(* ===== verification/Api.v ===== *)
(** * The HTTP API ([internal/api/api.go], [internal/api/handlers])

    The handlers read a catalog snapshot and a verdict store and answer a status
    and a body; the routes put the authentication before every handler of
    [/api/v1].  gin is a parameter: a [request] holds what [GetQuery], [Param] and
    [GetHeader] give, and which route a request meets is left to its router.

    A snapshot is shared by every request and by the probing worker, so the
    overlay of the verdicts, which copies a Services slice before it writes, is
    also defined over a store of slices, where a missing copy would show. *)

From S2P Require Export Auth Reachability.
From Stdlib Require Import Ascii.

(** ** Overlaying verdicts *)

Definition lookup_key (app : ApplicationEntry) (svc : ServiceRef) (host : string) : string :=
  app_Namespace app +:+ "/" +:+ svc_Name svc +:+ "/" +:+ host.

Definition host_results (reach : StoreT) (app : ApplicationEntry) (svc : ServiceRef)
    : list ReachabilityResult :=
  foldl (λ results host,
    let '(r, ok) := Lookup reach (lookup_key app svc host) in
    if ok then results ++ [r] else results) [] (svc_ExternalHosts svc).

(** [services] is the copy, [None] while nothing has changed. *)
Definition overlay_step (reach : StoreT) (app : ApplicationEntry)
    (services : option (list ServiceRef)) (isvc : nat * ServiceRef) : option (list ServiceRef) :=
  let '(i, svc) := isvc in
  let results := host_results reach app svc in
  if Nat.eqb (length results) 0 then services
  else
    let copy := match services with None => app_Services app | Some s => s end in
    Some (alter (λ s, svc_set_Reachability s results) i copy).

Definition overlayApp (reach : option StoreT) (app : ApplicationEntry) : ApplicationEntry :=
  match reach with
  | None => app
  | Some reach =>
      if Nat.eqb (length (app_Services app)) 0 then app
      else
        match foldl (overlay_step reach app) None (imap pair (app_Services app)) with
        | None => app
        | Some services => app_set_Services app services
        end
  end.

Definition overlayApps (reach : option StoreT) (apps : list ApplicationEntry) : list ApplicationEntry :=
  overlayApp reach <$> apps.

(** *** Over a store of slices *)

(** The backing arrays of the Services slices. *)
Abbreviation slices := (gmap positive (list ServiceRef)).

(** An application whose Services field is a reference, [None] when nil. *)
Record AppValue := mkAppValue { av_fields : ApplicationEntry; av_Services : option positive }.

Definition slice_at (h : slices) (l : option positive) : list ServiceRef :=
  match l with None => [] | Some l => default [] (h !! l) end.

(** What a reader of the value sees. *)
Definition deref (h : slices) (a : AppValue) : ApplicationEntry :=
  app_set_Services (av_fields a) (slice_at h (av_Services a)).

(** Each [Lookup] loads the store's pointer anew: [reach k] is the store at the
    [k]-th of a request's lookups. *)
Definition host_results_shared (reach : nat → StoreT) (app : ApplicationEntry) (svc : ServiceRef) (k : nat)
    : list ReachabilityResult * nat :=
  foldl (λ '(results, k) host,
    let '(r, ok) := Lookup (reach k) (lookup_key app svc host) in
    (if ok then results ++ [r] else results, S k)) ([], k) (svc_ExternalHosts svc).

(** [make] and [copy] allocate a fresh array; [services[i].Reachability = results]
    writes to the array [services] refers to. *)
Definition overlay_step_shared (reach : nat → StoreT) (app : AppValue)
    (st : slices * option positive * nat) (i : nat) : slices * option positive * nat :=
  let '(h, services, k) := st in
  match slice_at h (av_Services app) !! i with
  | None => st
  | Some svc =>
      let '(results, k) := host_results_shared reach (av_fields app) svc k in
      if Nat.eqb (length results) 0 then (h, services, k)
      else
        let '(h, l) :=
          match services with
          | None =>
              let l := fresh (dom h) in (<[l := slice_at h (av_Services app)]> h, l)
          | Some l => (h, l)
          end in
        (alter (alter (λ s, svc_set_Reachability s results) i) l h, Some l, k)
  end.

Definition overlayApp_shared (reach : option (nat → StoreT)) (st : slices * nat) (app : AppValue)
    : slices * nat * AppValue :=
  let '(h, k) := st in
  match reach with
  | None => (h, k, app)
  | Some reach =>
      let n := length (slice_at h (av_Services app)) in
      if Nat.eqb n 0 then (h, k, app)
      else
        let '(h, services, k) := foldl (overlay_step_shared reach app) (h, None, k) (seq 0 n) in
        match services with
        | None => (h, k, app)
        | Some l => (h, k, mkAppValue (av_fields app) (Some l))
        end
  end.

Definition overlayApps_shared (reach : option (nat → StoreT)) (st : slices * nat) (apps : list AppValue)
    : slices * nat * list AppValue :=
  foldl (λ '(st, out) app,
    let '(st, a) := overlayApp_shared reach st app in (st, out ++ [a])) (st, []) apps.

(** ** Requests and responses *)

Record request := mkRequest {
  GetQuery : string → option string;
  Param : string → string;
  Authorization : string;
}.

Definition Query (c : request) (key : string) : string := default EmptyString (GetQuery c key).

Inductive payload :=
| DCatalog (cat : Catalog)
| DStats (stats : CatalogStats)
| DApplications (apps : list ApplicationEntry)
| DApplication (app : ApplicationEntry)
| DNamespaces (nss : list NamespaceEntry)
| DNamespace (ns : NamespaceEntry) (apps : list ApplicationEntry)
| DDependencies (deps : list DependencyEdge)
| DAppDependencies (inbound outbound : list DependencyEdge)
| DReachability (results : list ReachabilityResult).

Record envelope := mkEnvelope { en_collectedAt : Z; en_publishedAt : Z; en_cluster : string }.

Inductive response_body :=
| Data (data : payload) (meta : envelope)
| ErrorBody (error : string)
| UnauthorizedBody (reason : string)
| StatusBody (status : string).

Record response := mkResponse { rs_status : Z; rs_body : response_body }.

(** ** The catalog handlers *)

(** The handler's fields as a request finds them: the catalog pointer, the store
    ([None] when nil) and the cluster's name. *)
Record CatalogHandler := mkCatalogHandler {
  h_catalog : option Catalog;
  h_reach : option StoreT;
  h_cluster : string;
}.

(** The zero [time.Time], January 1 of year 1. *)
Definition zero_time : Z := (-62135596800 * 10 ^ 9)%Z.

Definition empty_catalog (cluster : string) : Catalog :=
  mkCatalog cluster [] [] [] zero_time zero_time zero_stats.

Definition snapshot_of (h : CatalogHandler) : Catalog :=
  match h_catalog h with
  | Some cat => cat
  | None => empty_catalog (h_cluster h)
  end.

Definition meta (cat : Catalog) : envelope :=
  mkEnvelope (cat_CollectedAt cat) (cat_PublishedAt cat) (cat_Cluster cat).

Definition respond (cat : Catalog) (data : payload) : response :=
  mkResponse 200 (Data data (meta cat)).

Definition not_found (error : string) : response := mkResponse 404 (ErrorBody error).

Definition with_Applications (cat : Catalog) (apps : list ApplicationEntry) : Catalog :=
  mkCatalog (cat_Cluster cat) apps (cat_Namespaces cat) (cat_Dependencies cat)
    (cat_CollectedAt cat) (cat_PublishedAt cat) (cat_Stats cat).

Definition GetCatalog (h : CatalogHandler) (c : request) : response :=
  let cat := snapshot_of h in
  let view := with_Applications cat (overlayApps (h_reach h) (cat_Applications cat)) in
  mkResponse 200 (Data (DCatalog view) (meta cat)).

Definition GetStats (h : CatalogHandler) (c : request) : response :=
  let cat := snapshot_of h in
  respond cat (DStats (cat_Stats cat)).

Definition applicationHasDocs (app : ApplicationEntry) : bool := services_have_docs (app_Services app).

Definition is_true_param (raw : string) : bool := String.eqb raw "true" || String.eqb raw "1".

(** The guards of the loop over the applications, each of which skips one. *)
Definition skip_application {U : GoUnicode} (c : request) (app : ApplicationEntry) : bool :=
  let namespace := Query c "namespace" in
  let kind := Query c "kind" in
  let query := ToLower (Query c "q") in
  let hasDocsWant := is_true_param (Query c "hasDocs") in
  (nonempty namespace && negb (String.eqb (app_Namespace app) namespace)) ||
  (nonempty kind && negb (String.eqb (app_Kind app) kind)) ||
  match GetQuery c "capabilityId" with
  | Some capabilityID => negb (String.eqb (app_CapabilityID app) capabilityID)
  | None => false
  end ||
  (nonempty query && negb (Contains (ToLower (app_Name app)) query)) ||
  match GetQuery c "hasDocs" with
  | Some _ => negb (Bool.eqb (applicationHasDocs app) hasDocsWant)
  | None => false
  end.

Definition ListApplications {U : GoUnicode} (h : CatalogHandler) (c : request) : response :=
  let cat := snapshot_of h in
  let out := foldl (λ out app,
    if skip_application c app then out else out ++ [overlayApp (h_reach h) app])
    [] (cat_Applications cat) in
  respond cat (DApplications out).

(** The loop returns at the first match. *)
Fixpoint find_application (namespace name : string) (apps : list ApplicationEntry) : option ApplicationEntry :=
  match apps with
  | [] => None
  | app :: apps =>
      if String.eqb (app_Namespace app) namespace && String.eqb (app_Name app) name then Some app
      else find_application namespace name apps
  end.

Definition GetApplication (h : CatalogHandler) (c : request) : response :=
  let cat := snapshot_of h in
  match find_application (Param c "namespace") (Param c "name") (cat_Applications cat) with
  | Some app => respond cat (DApplication (overlayApp (h_reach h) app))
  | None => not_found "application not found"
  end.

Definition ListNamespaces (h : CatalogHandler) (c : request) : response :=
  let cat := snapshot_of h in
  let out := foldl (λ out ns,
    if match GetQuery c "capabilityId" with
       | Some capabilityID => negb (String.eqb (nse_CapabilityID ns) capabilityID)
       | None => false
       end
    then out else out ++ [ns]) [] (cat_Namespaces cat) in
  respond cat (DNamespaces out).

Fixpoint find_namespace (name : string) (nss : list NamespaceEntry) : option NamespaceEntry :=
  match nss with
  | [] => None
  | ns :: nss => if String.eqb (nse_Name ns) name then Some ns else find_namespace name nss
  end.

Definition GetNamespace (h : CatalogHandler) (c : request) : response :=
  let cat := snapshot_of h in
  let name := Param c "namespace" in
  match find_namespace name (cat_Namespaces cat) with
  | None => not_found "namespace not found"
  | Some found =>
      let apps := foldl (λ apps app,
        if String.eqb (app_Namespace app) name then apps ++ [overlayApp (h_reach h) app] else apps)
        [] (cat_Applications cat) in
      respond cat (DNamespace found apps)
  end.

Definition skip_dependency (c : request) (dep : DependencyEdge) : bool :=
  let namespace := Query c "namespace" in
  let depType := Query c "type" in
  (nonempty depType && negb (String.eqb (edge_Type dep) depType)) ||
  (nonempty namespace && negb (String.eqb (node_Namespace (edge_Source dep)) namespace) &&
   negb (String.eqb (node_Namespace (edge_Target dep)) namespace)).

Definition ListDependencies (h : CatalogHandler) (c : request) : response :=
  let cat := snapshot_of h in
  let out := foldl (λ out dep, if skip_dependency c dep then out else out ++ [dep])
    [] (cat_Dependencies cat) in
  respond cat (DDependencies out).

Definition is_node (n : DependencyNode) (namespace name : string) : bool :=
  String.eqb (node_Namespace n) namespace && String.eqb (node_Service n) name.

Definition GetApplicationDependencies (h : CatalogHandler) (c : request) : response :=
  let cat := snapshot_of h in
  let namespace := Param c "namespace" in
  let name := Param c "name" in
  let '(inbound, outbound) := foldl (λ '(inbound, outbound) dep,
    let outbound := if is_node (edge_Source dep) namespace name then outbound ++ [dep] else outbound in
    let inbound := if is_node (edge_Target dep) namespace name then inbound ++ [dep] else inbound in
    (inbound, outbound)) ([], []) (cat_Dependencies cat) in
  respond cat (DAppDependencies inbound outbound).

Definition ListReachability {rt : GoRuntime} (h : CatalogHandler) (c : request) : response :=
  let cat := snapshot_of h in
  let results := match h_reach h with Some reach => All reach | None => [] end in
  respond cat (DReachability results).

(** ** The health handlers *)

Definition Healthz (c : request) : response := mkResponse 200 (StatusBody "ok").

Definition Readyz (catalog : option Catalog) (c : request) : response :=
  match catalog with
  | None => mkResponse 503 (StatusBody "collecting")
  | Some _ => mkResponse 200 (StatusBody "ready")
  end.

(** ** Routes *)

(** A middleware, given the rejection counter and the Authorization header. *)
Abbreviation MiddlewareFunc := (option Z → string → mw_outcome * option Z).

Record route := mkRoute {
  rt_path : string;
  rt_mw : option MiddlewareFunc;
  rt_handler : request → response;
}.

# # # # #

ACTIVITY. Each line from the top of the data, up to and including the line that contains "Definition host_results (reach", should be set down exactly.

FINISHED EXERCISE.
(* ===== verification/Api.v ===== *)
(** * The HTTP API ([internal/api/api.go], [internal/api/handlers])

    The handlers read a catalog snapshot and a verdict store and answer a status
    and a body; the routes put the authentication before every handler of
    [/api/v1].  gin is a parameter: a [request] holds what [GetQuery], [Param] and
    [GetHeader] give, and which route a request meets is left to its router.

    A snapshot is shared by every request and by the probing worker, so the
    overlay of the verdicts, which copies a Services slice before it writes, is
    also defined over a store of slices, where a missing copy would show. *)

From S2P Require Export Auth Reachability.
From Stdlib Require Import Ascii.

(** ** Overlaying verdicts *)

Definition lookup_key (app : ApplicationEntry) (svc : ServiceRef) (host : string) : string :=
  app_Namespace app +:+ "/" +:+ svc_Name svc +:+ "/" +:+ host.

Definition host_results (reach : StoreT) (app : ApplicationEntry) (svc : ServiceRef)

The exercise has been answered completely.